For example, a population of adults might be sorted by sex, and then, within sex by date of birth. Suppose every nth person is then selected from the population by taking a random start between 1 and n and then every nth person after that, working down the list. This sample would then be described as a proportionate stratified sample with explicit stratification by sex and implicit stratification by date of birth. Note that for explicit stratification only categorical stratifying variables can be used (or continuous variables that have been grouped into categories).

Implicit stratification, in contrast, which only involves sorting a population rather than grouping it, tends to use continuous variables.
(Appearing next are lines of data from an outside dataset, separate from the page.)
(** On the input of [Test_ToTree] a recursion budget of 4 or more gives
    the value the test expects. *)
Lemma ToTree_test_in (n : nat) : ToTree (4 + n) test_in = Some test_want.
Proof.
  assert (acyclic test_rank test_in) as Hacyc.
  { unfold acyclic. repeat constructor; simpl; lia. }
  assert (NoDup (Id <$> test_in)) as Hids.
  { apply (bool_decide_unpack _). vm_compute. exact I. }
  rewrite (ToTree_forest_of test_in test_rank Hacyc Hids).
  - vm_compute. reflexivity.
  - vm_compute. lia.
Qed.

(** C2, as amended: on the input of [Test_ToTree], [ToTree] returns the
    four roots 1, 2, 3, 10 where root 1 has children
    [{4 -> [{7 -> [{14}]}]}, {11}], root 2 has [{5 -> [{8}]}, {12}], root 3
    has [{6 -> [{9}]}, {13}] and root 10 is a leaf: the value the test
    expects, for every recursion budget of at least 4. *)
Theorem ToTree_test (n : nat) : ToTree (4 + n) test_in = Some test_want.
Proof. apply ToTree_test_in. Qed.


(** C2 as stated fails: no recursion budget makes [ToTree] return the
    forest of the scenario, in which comment 14 hangs directly under
    comment 4 and comment 7 is missing. *)
Lemma ToTree_test_not_scenario :
  ¬ ∃ fuel, ToTree fuel test_in = Some scenario_forest.
Proof.
  intros [fuel H].
  destruct (decide (fuel < 4)%nat) as [Hlt|Hge].
  - do 4 (destruct fuel as [|fuel]; [vm_compute in H; discriminate|]). lia.
  - replace fuel with (4 + (fuel - 4))%nat in H by lia.
    rewrite ToTree_test_in in H. vm_compute in H. discriminate.
Qed.

(** C10, as amended: [ToTree] terminates on every input whose reply
    references are acyclic: a recursion budget above the largest rank is
    enough for it to return. *)
Theorem ToTree_terminates (C : list Comment) (h : Z → nat) (fuel : nat) :
  acyclic h C → (rank_bound h C < fuel)%nat → is_Some (ToTree fuel C).
Proof. intros Hacyc Hlt. by apply (ToTree_total C h Hacyc). Qed.

(** The amended C10 applies to [twin_in], whose ids are not distinct. *)
Lemma ToTree_terminates_witness : is_Some (ToTree 3 twin_in).
Proof.
  apply (ToTree_terminates twin_in twin_rank 3).
  - unfold acyclic. repeat constructor; simpl; lia.
  - vm_compute. lia.
Defined.

(** C10 as stated fails: on a two-comment reply cycle no recursion budget
    is enough, [ToTree] never returns. *)
Lemma ToTree_cycle_diverges : ¬ ∃ fuel, is_Some (ToTree fuel cyclic_in).
Proof. intros [fuel [out H]]. by rewrite ToTree_cyclic in H. Qed.

End DomainFacts.

(** * Properties of the pubDate decoder *)
Module StorageFacts.
Import Storage.

Section decoder.
Context (parse : string → string → Z + string).

Lemma tryLayouts_first ls1 l ls2 s t pt err :
  Forall (λ l', ∃ e, parse l' s = inr e) ls1 →
  parse l s = inl t →
  tryLayouts parse (ls1 ++ l :: ls2) s pt err = (t, None).
Proof.
  intros Hfail Hok. revert pt err.
  induction Hfail as [|l' ls1 [e He] _ IH]; intros pt err; simpl.
  - by rewrite Hok.
  - rewrite He. apply IH.
Qed.

Lemma tryLayouts_none ls s pt err :
  Forall (λ l', ∃ e, parse l' s = inr e) ls →
  tryLayouts parse ls s pt err =
  match last ls with
  | Some l => (zeroTimeUnix, match parse l s with
                             | inr e => Some e
                             | inl _ => None
                             end)
  | None => (pt, err)
  end.
Proof.
  intros Hfail. revert pt err.
  induction Hfail as [|l ls [e He] Hls IH]; intros pt err; [done|].
  cbn [tryLayouts]. rewrite He, IH. destruct ls as [|l2 ls].
  - simpl. by rewrite He.
  - rewrite last_cons_cons.
    destruct (last (l2 :: ls)) eqn:E; [done|]. by apply last_None in E.
Qed.
End decoder.

(** C4, as amended: decoding a pubDate tries the layouts RFC1123Z,
    RFC1123, Unix date, "02 Jan 2006 15:04:05 -0700",
    "Mon, 2 Jan 2006 15:04:05 -0700", ANSIC, RFC850, RFC822, RFC822Z in
    this order; the first layout that parses determines the result, and the
    item gets that time as its pub_date; when every layout fails the
    decoder returns the error of the last layout, leaves Go's zero time
    (not 0) behind and the item is not assigned. *)
Theorem pubDate_layouts (parse : string → string → Z + string)
    (strip : string → string) (raw : rawItem) (i : Item) (t0 : Z) :
  layouts =
    ["Mon, 02 Jan 2006 15:04:05 -0700"; "Mon, 02 Jan 2006 15:04:05 MST";
     "Mon Jan _2 15:04:05 MST 2006"; "02 Jan 2006 15:04:05 -0700";
     "Mon, 2 Jan 2006 15:04:05 -0700"; "Mon Jan _2 15:04:05 2006";
     "Monday, 02-Jan-06 15:04:05 MST"; "02 Jan 06 15:04 MST";
     "02 Jan 06 15:04 -0700"] ∧
  (∀ ls1 l ls2 t,
     layouts = ls1 ++ l :: ls2 →
     Forall (λ l', ∃ e, parse l' (raw_pubDate raw) = inr e) ls1 →
     parse l (raw_pubDate raw) = inl t →
     unix_UnmarshalXML parse (inl (raw_pubDate raw)) t0 = (t, None) ∧
     Item_UnmarshalXML parse strip raw i =
       (mkItem 0 (raw_title raw) t (strip (raw_description raw))
               (raw_link raw), None)) ∧
  (Forall (λ l', ∃ e, parse l' (raw_pubDate raw) = inr e) layouts →
   ∃ e, parse RFC822Z (raw_pubDate raw) = inr e ∧
        unix_UnmarshalXML parse (inl (raw_pubDate raw)) t0 =
          (zeroTimeUnix, Some e) ∧
        Item_UnmarshalXML parse strip raw i = (i, Some e)).
Proof.
  split; [reflexivity|]. split.
  - intros ls1 l ls2 t Hl Hfail Hok.
    assert (unix_UnmarshalXML parse (inl (raw_pubDate raw)) t0 = (t, None))
      as Hu.
    { unfold unix_UnmarshalXML. rewrite Hl. by apply tryLayouts_first. }
    split; [done|]. unfold Item_UnmarshalXML.
    unfold unix_UnmarshalXML in *. by rewrite Hu.
  - intros Hfail.
    pose proof (tryLayouts_none parse layouts (raw_pubDate raw)
                  zeroTimeUnix None Hfail) as Hn.
    assert (∃ e, parse RFC822Z (raw_pubDate raw) = inr e) as [e He].
    { eapply Forall_forall in Hfail; [exact Hfail|].
      unfold layouts. repeat (try (by left); right). }
    exists e. split; [done|].
    assert (last layouts = Some RFC822Z) as Hl by reflexivity.
    rewrite Hl, He in Hn.
    split; [exact Hn|]. unfold Item_UnmarshalXML, unix_UnmarshalXML.
    by rewrite Hn.
Qed.

(** The amended C4 on a parser that accepts only the fourth layout. *)
Lemma pubDate_layouts_witness :
  unix_UnmarshalXML acceptFourth (inl "01 Aug 2022 09:01:40 +0000") 0 =
    (1659344500, None).
Proof.
  refine (proj1 (proj1 (proj2
            (pubDate_layouts acceptFourth id
               (mkRawItem "t" "01 Aug 2022 09:01:40 +0000" "d" "l")
               zeroItem 0))
            [RFC1123Z; RFC1123; UnixDate] "02 Jan 2006 15:04:05 -0700"
            ["Mon, 2 Jan 2006 15:04:05 -0700"; ANSIC; RFC850; RFC822; RFC822Z]
            1659344500 eq_refl _ eq_refl)).
  repeat constructor; by eexists.
Defined.

(** C4 as stated fails: when every layout rejects the text, no item with
    pub_date 0 is decoded; the decoder returns an error, the value it
    leaves behind is -62135596800 and the destination item keeps its old
    pub_date. *)
Lemma pubDate_total_failure :
  unix_UnmarshalXML rejectAll (inl "yesterday") 0 =
    (-62135596800, Some "cannot parse as 02 Jan 06 15:04 -0700") ∧
  Item_UnmarshalXML rejectAll id (mkRawItem "t" "yesterday" "d" "l")
    (mkItem 1 "sample item" 5555555 "sample discription" "https://test.com") =
    (mkItem 1 "sample item" 5555555 "sample discription" "https://test.com",
     Some "cannot parse as 02 Jan 06 15:04 -0700").
Proof. split; reflexivity. Qed.

End StorageFacts.

(** * Properties of the statement builder *)
Module PostgresFacts.
Import Storage Postgres.

Lemma append_nil_r (s : string) : s +:+ "" = s.
Proof.
  induction s as [|a s IH]; [done|].
  change (String a (s +:+ "") = String a s). by rewrite IH.
Qed.

Lemma append_assoc (a b c : string) : (a +:+ b) +:+ c = a +:+ b +:+ c.
Proof.
  induction a as [|x a IH]; [done|].
  change (String x ((a +:+ b) +:+ c) = String x (a +:+ b +:+ c)).
  by rewrite IH.
Qed.

Lemma wrap64_small z : - 2 ^ 63 ≤ z < 2 ^ 63 → wrap64 z = z.
Proof. intros Hz. unfold wrap64. rewrite Z.mod_small; lia. Qed.

Lemma length_pos_ne_nil {A} (l : list A) : (0 < length l)%nat ↔ l ≠ [].
Proof. destruct l; simpl; split; (done || lia). Qed.

(** C5, as amended: the statement built for [Items] ends with no LIMIT
    and no OFFSET clause when page < 1; with LIMIT 10 alone, and no OFFSET
    clause, when page = 1; and with LIMIT 10 OFFSET (page-1)*10, both bound
    as positional parameters, when 2 <= page and (page-1)*10 fits Go's
    int. *)
Theorem itemsStmt_limit_offset (f : Filter) :
  let pre := itemsStmtOrdered f in
  let n := length (args pre) in
  (Page f < 1 → itemsStmt f = pre) ∧
  (Page f = 1 →
   itemsStmt f =
     mkStatement (sql pre +:+ " LIMIT $" +:+ pretty (S n))
                 (args pre ++ [ArgInt 10])) ∧
  (2 ≤ Page f ≤ 922337203685477581 →
   itemsStmt f =
     mkStatement ((sql pre +:+ " LIMIT $" +:+ pretty (S n))
                    +:+ " OFFSET $" +:+ pretty (S (S n)))
                 ((args pre ++ [ArgInt 10]) ++ [ArgInt ((Page f - 1) * 10)])).
Proof.
  intros pre n. unfold itemsStmt. fold (itemsStmtOrdered f). fold pre.
  unfold addLimitOffsetClause, calcLimitOffset, PageSize, placeholder.
  split; [|split]; intros Hp.
  - rewrite decide_True by done.
    destruct (decide (0 < 0)) as [?|_]; [lia|done].
  - rewrite decide_False by lia. rewrite Hp.
    change (wrap64 (wrap64 (1 - 1) * 10)) with 0.
    destruct (decide (0 < 10)) as [_|?]; [|lia].
    destruct (decide (0 < 0)) as [?|_]; [lia|done].
  - rewrite decide_False by lia.
    rewrite (wrap64_small (Page f - 1)) by lia.
    rewrite (wrap64_small ((Page f - 1) * 10)) by lia.
    destruct (decide (0 < 10)) as [_|?]; [|lia].
    destruct (decide (0 < (Page f - 1) * 10)) as [_|?]; [|lia]. simpl.
    rewrite length_app. simpl. by rewrite Nat.add_1_r.
Qed.

(** The amended C5 on page 3. *)
Lemma itemsStmt_limit_offset_witness :
  itemsStmt page3 =
    mkStatement
      ("SELECT id, title, description, pub_date, link FROM news"
         +:+ " ORDER BY pub_date DESC LIMIT $1 OFFSET $2")
      [ArgInt 10; ArgInt 20].
Proof.
  apply (proj2 (proj2 (itemsStmt_limit_offset page3))). simpl. lia.
Defined.

(** C5 as stated fails at page = 1: the statement ends with LIMIT $1 and
    has the single argument 10; no OFFSET clause is emitted. *)
Lemma itemsStmt_page1_no_offset :
  itemsStmt page1 =
    mkStatement
      "SELECT id, title, description, pub_date, link FROM news ORDER BY pub_date DESC LIMIT $1"
      [ArgInt 10].
Proof. vm_compute. reflexivity. Qed.

(** C6: the ORDER BY clause is "ORDER BY pub_date DESC" when sort_by is
    unset; "ORDER BY ts_rank(title_search, to_tsquery('russian', $n)) DESC"
    with the search string bound as argument n when sort_by is rank and
    title_search is non-empty, and in the statement of [Items] that string
    is the one the WHERE clause binds first; otherwise "ORDER BY column
    DESC" with date -> pub_date, title -> title, rank -> rank, so rank with
    an empty title_search gives "ORDER BY rank DESC". *)
Theorem addOrderBy_clause (f : Filter) (stmt : statement) :
  (SortBy f = Empty →
   addOrderBy f stmt =
     mkStatement (sql stmt +:+ " ORDER BY pub_date DESC") (args stmt)) ∧
  (SortBy f = Rank → TitleSearch f ≠ [] →
   addOrderBy f stmt =
     mkStatement
       (sql stmt +:+ " ORDER BY ts_rank(title_search, to_tsquery('russian', $"
          +:+ pretty (S (length (args stmt))) +:+ ")) DESC")
       (args stmt ++ [ArgString (searchStr f)]) ∧
   args (itemsStmtOrdered f) !! 0%nat = Some (ArgString (searchStr f)) ∧
   last (args (itemsStmtOrdered f)) = Some (ArgString (searchStr f))) ∧
  (SortBy f = ByDate →
   addOrderBy f stmt =
     mkStatement (sql stmt +:+ " ORDER BY pub_date DESC") (args stmt)) ∧
  (SortBy f = Title →
   addOrderBy f stmt =
     mkStatement (sql stmt +:+ " ORDER BY title DESC") (args stmt)) ∧
  (SortBy f = Rank → TitleSearch f = [] →
   addOrderBy f stmt =
     mkStatement (sql stmt +:+ " ORDER BY rank DESC") (args stmt)).
Proof.
  unfold addOrderBy.
  split; [|split; [|split; [|split]]].
  - intros ->. done.
  - intros HR Hts. apply length_pos_ne_nil in Hts.
    assert (∀ st, addOrderBy f st =
              mkStatement
                (sql st +:+ " ORDER BY ts_rank(title_search, to_tsquery('russian', $"
                   +:+ pretty (S (length (args st))) +:+ ")) DESC")
                (args st ++ [ArgString (searchStr f)])) as Ho.
    { intros st. unfold addOrderBy. rewrite HR.
      rewrite decide_False by done. by rewrite decide_True. }
    split; [apply Ho|].
    unfold itemsStmtOrdered. rewrite Ho. simpl. split.
    + unfold addWhereClause, whereSearch. rewrite decide_True by done.
      unfold whereEndDate, whereDate; simpl.
      by repeat (case_decide; simpl).
    + by rewrite last_snoc.
  - intros ->. done.
  - intros ->. done.
  - intros -> Hts. simpl. rewrite decide_False; [done|].
    rewrite Hts. simpl. lia.
Qed.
Large-scale surveys often use a combination of explicit and implicit stratification. The sampling frame will firstly be grouped into a number of explicit strata, and within each of these the sampling frame will be sorted by a continuous variable.
Software packages that calculate standard errors for complex surveys only allow
for explicit stratification. The way around this for a survey that uses implicit stratification
is to:
(a) Keep the sample in the same order as it was selected in.
(b) Put achieved cases into pairs, working down the list (i.e. the first two achieved cases working down the list are the first pair, the third and fourth achieved are the second pair, etc.).
(c) If there are an uneven number of achieved cases the put the last three achieved cases together to give a triplet.
(d) Treat each pair/triplet as if they were selected from the same explicit stratum. So there will be half as many explicit strata as there are achieved cases.
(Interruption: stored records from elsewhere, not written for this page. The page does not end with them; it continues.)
(** C2, as stated, fails for the total: over a series whose solar values
    are all missing [total_solar_energy] is 0, not NaN. *)
Lemma all_missing_total_is_zero :
  Forall (fun r => solar_irradiance r = NaN) no_solar_days /\
  total_solar_energy (calculate_metrics no_solar_days) = Num 0 /\
  total_solar_energy (calculate_metrics no_solar_days) <> NaN.
Proof.
  split; [repeat constructor|]. split; [reflexivity|discriminate].
Qed.

(** C2, amended: when every entry of a field is missing, its average and its
    maximum are NaN; the solar total is then 0. *)
Theorem all_missing_aggregates (df : DataFrame) :
  (Forall (fun r => wind_speed r = NaN) df ->
   avg_wind_speed (calculate_metrics df) = NaN /\
   max_wind_speed (calculate_metrics df) = NaN) /\
  (Forall (fun r => solar_irradiance r = NaN) df ->
   avg_solar_radiation (calculate_metrics df) = NaN /\
   max_solar_radiation (calculate_metrics df) = NaN /\
   total_solar_energy (calculate_metrics df) = Num 0).
Proof.
  split; intros H;
    (assert (E : Series.dropna (map (fun r => _ r) df) = [])
      by (apply dropna_all_NaN, Forall_map, H));
    cbn; unfold Series.mean, Series.max, Series.sum;
    change (fun r => ?f r) with f in E; rewrite E; repeat split; reflexivity.
Qed.

Lemma all_missing_aggregates_witness :
  (avg_wind_speed (calculate_metrics no_wind_days) = NaN /\
   max_wind_speed (calculate_metrics no_wind_days) = NaN) /\
  (avg_solar_radiation (calculate_metrics no_solar_days) = NaN /\
   max_solar_radiation (calculate_metrics no_solar_days) = NaN /\
   total_solar_energy (calculate_metrics no_solar_days) = Num 0).
Proof.
  split.
  - apply (proj1 (all_missing_aggregates no_wind_days)). repeat constructor.
  - apply (proj2 (all_missing_aggregates no_solar_days)). repeat constructor.
Defined.

(** ** Chart data shaper *)

Lemma In_dropna_wind (df : DataFrame) (s d : Q) :
  In (s, d) (dropna_wind df) <->
  exists r, In r df /\ wind_speed r = Num s /\ wind_direction r = Num d.
Proof.
  induction df as [|r df IH]; cbn.
  - split; [contradiction|]. now intros (r & [] & _).
  - destruct (wind_speed r) as [|s'] eqn:Es;
      [|destruct (wind_direction r) as [|d'] eqn:Ed]; cbn; rewrite ?IH.
    + split.
      * intros (r' & Hin & H). exists r'. auto.
      * intros (r' & [<-|Hin] & H1 & H2); [congruence|]. exists r'. auto.
    + split.
      * intros (r' & Hin & H). exists r'. auto.
      * intros (r' & [<-|Hin] & H1 & H2); [congruence|]. exists r'. auto.
    + split.
      * intros [E|(r' & Hin & H)].
        -- injection E as <- <-. exists r. auto.
        -- exists r'. auto.
      * intros (r' & [<-|Hin] & H1 & H2).
        -- left. congruence.
        -- right. exists r'. auto.
Qed.

Lemma dropna_wind_filter (df : DataFrame) :
  length (dropna_wind df) = length (filter (fun r => negb (incomplete r)) df).
Proof.
  induction df as [|r df IH]; [reflexivity|]. cbn. unfold incomplete.
  destruct (wind_speed r), (wind_direction r); cbn; now rewrite IH.
Qed.

Lemma dropna_wind_nil (df : DataFrame) :
  dropna_wind df = [] <->
  Forall (fun r => wind_speed r = NaN \/ wind_direction r = NaN) df.
Proof.
  induction df as [|r df IH]; cbn.
  - split; auto.
  - destruct (wind_speed r) as [|s] eqn:Es;
      [|destruct (wind_direction r) as [|d] eqn:Ed].
    + rewrite IH. split; [intros H; constructor; auto|now inversion 1].
    + rewrite IH. split; [intros H; constructor; auto|now inversion 1].
    + split; [discriminate|]. inversion 1 as [|? ? [?|?] ?]; congruence.
Qed.

Lemma combine_fst_snd {A B : Type} (l : list (A * B)) :
  combine (map fst l) (map snd l) = l.
Proof.
  induction l as [|[a b] l IH]; cbn; [reflexivity|now rewrite IH].
Qed.

Lemma create_wind_rose_None (df : DataFrame) :
  create_wind_rose df = None <-> dropna_wind df = [].
Proof.
  unfold create_wind_rose. destruct (dropna_wind df); cbn; split;
    congruence.
Qed.

(** C8: the wind-rose data keeps exactly the rows in which wind speed and
    wind direction are both present, and [create_wind_rose] answers [None]
    (insufficient data) when no row is left; the two time-series traces have
    one point per row of the frame, in the order of the frame, with a missing
    value kept as NaN at its place. *)
Theorem chart_projections (df : DataFrame) :
  (forall s d, In (s, d) (dropna_wind df) <->
     exists r, In r df /\ wind_speed r = Num s /\ wind_direction r = Num d) /\
  length (dropna_wind df) = length (filter (fun r => negb (incomplete r)) df) /\
  (create_wind_rose df = None <->
     Forall (fun r => wind_speed r = NaN \/ wind_direction r = NaN) df) /\
  (forall w, create_wind_rose df = Some w ->
     combine (var w) (direction w) = dropna_wind df /\ dropna_wind df <> []) /\
  let wind_fig := fst (create_time_series_charts df) in
  let solar_fig := snd (create_time_series_charts df) in
  length (scatter_x wind_fig) = length df /\
  length (scatter_y wind_fig) = length df /\
  length (scatter_x solar_fig) = length df /\
  length (scatter_y solar_fig) = length df /\
  (forall i r, nth_error df i = Some r ->
     nth_error (scatter_x wind_fig) i = Some (date r) /\
     nth_error (scatter_y wind_fig) i = Some (wind_speed r) /\
     nth_error (scatter_x solar_fig) i = Some (date r) /\
     nth_error (scatter_y solar_fig) i = Some (solar_irradiance r)) /\
  (forall before : Date -> Date -> Prop,
     StronglySorted before (map date df) ->
     StronglySorted before (scatter_x wind_fig) /\
     StronglySorted before (scatter_x solar_fig)).
Proof.
  split; [apply In_dropna_wind|].
  split; [apply dropna_wind_filter|].
  split; [now rewrite create_wind_rose_None, dropna_wind_nil|].
  split.
  { intros w. unfold create_wind_rose.
    destruct (dropna_wind df) as [|p l] eqn:E; cbn; [discriminate|].
    intros [= <-]. split; [|discriminate].
    apply (combine_fst_snd (p :: l)). }
  cbn. rewrite !length_map. repeat split; auto;
    now apply map_nth_error.
Qed.
(** ** Fetcher *)

Section FetcherFacts.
This ‘trick’ needs some care when calculating standard errors for sub-groups, since the approach only works if there are two achieved cases per ‘pair’. For a sub-group this can easily drop to one. One option would be to re-pair the sample for each sub-group, but this is too onerous in practice. (Add link to section on how each software package avoids this.)
For large-scale government sponsored surveys it is common practice to
spread fieldwork over a period, often of a year.

Examples include:

In these cases the sample for a whole year is selected at one point in time (usually using a combination of implicit and explicit stratification) and then the primary sampling units are systematically allocated to the 12 months of the year. The allocation is done in such a way that, within each month, the original stratification is maintained.

With this design the decision on how to deal with the stratification in estimating standard errors is not so straightforward. If the pairing follows the sample stratification then, in all pairs, the two primary sampling units will be from different months of the survey. This means that the ‘within-stratum between-psu’ estimated component of variance will incorporate both a genuine between-psu element plus a between-month element (which will often be a seasonal effect). This latter component tends to over-estimate the standard errors for estimates.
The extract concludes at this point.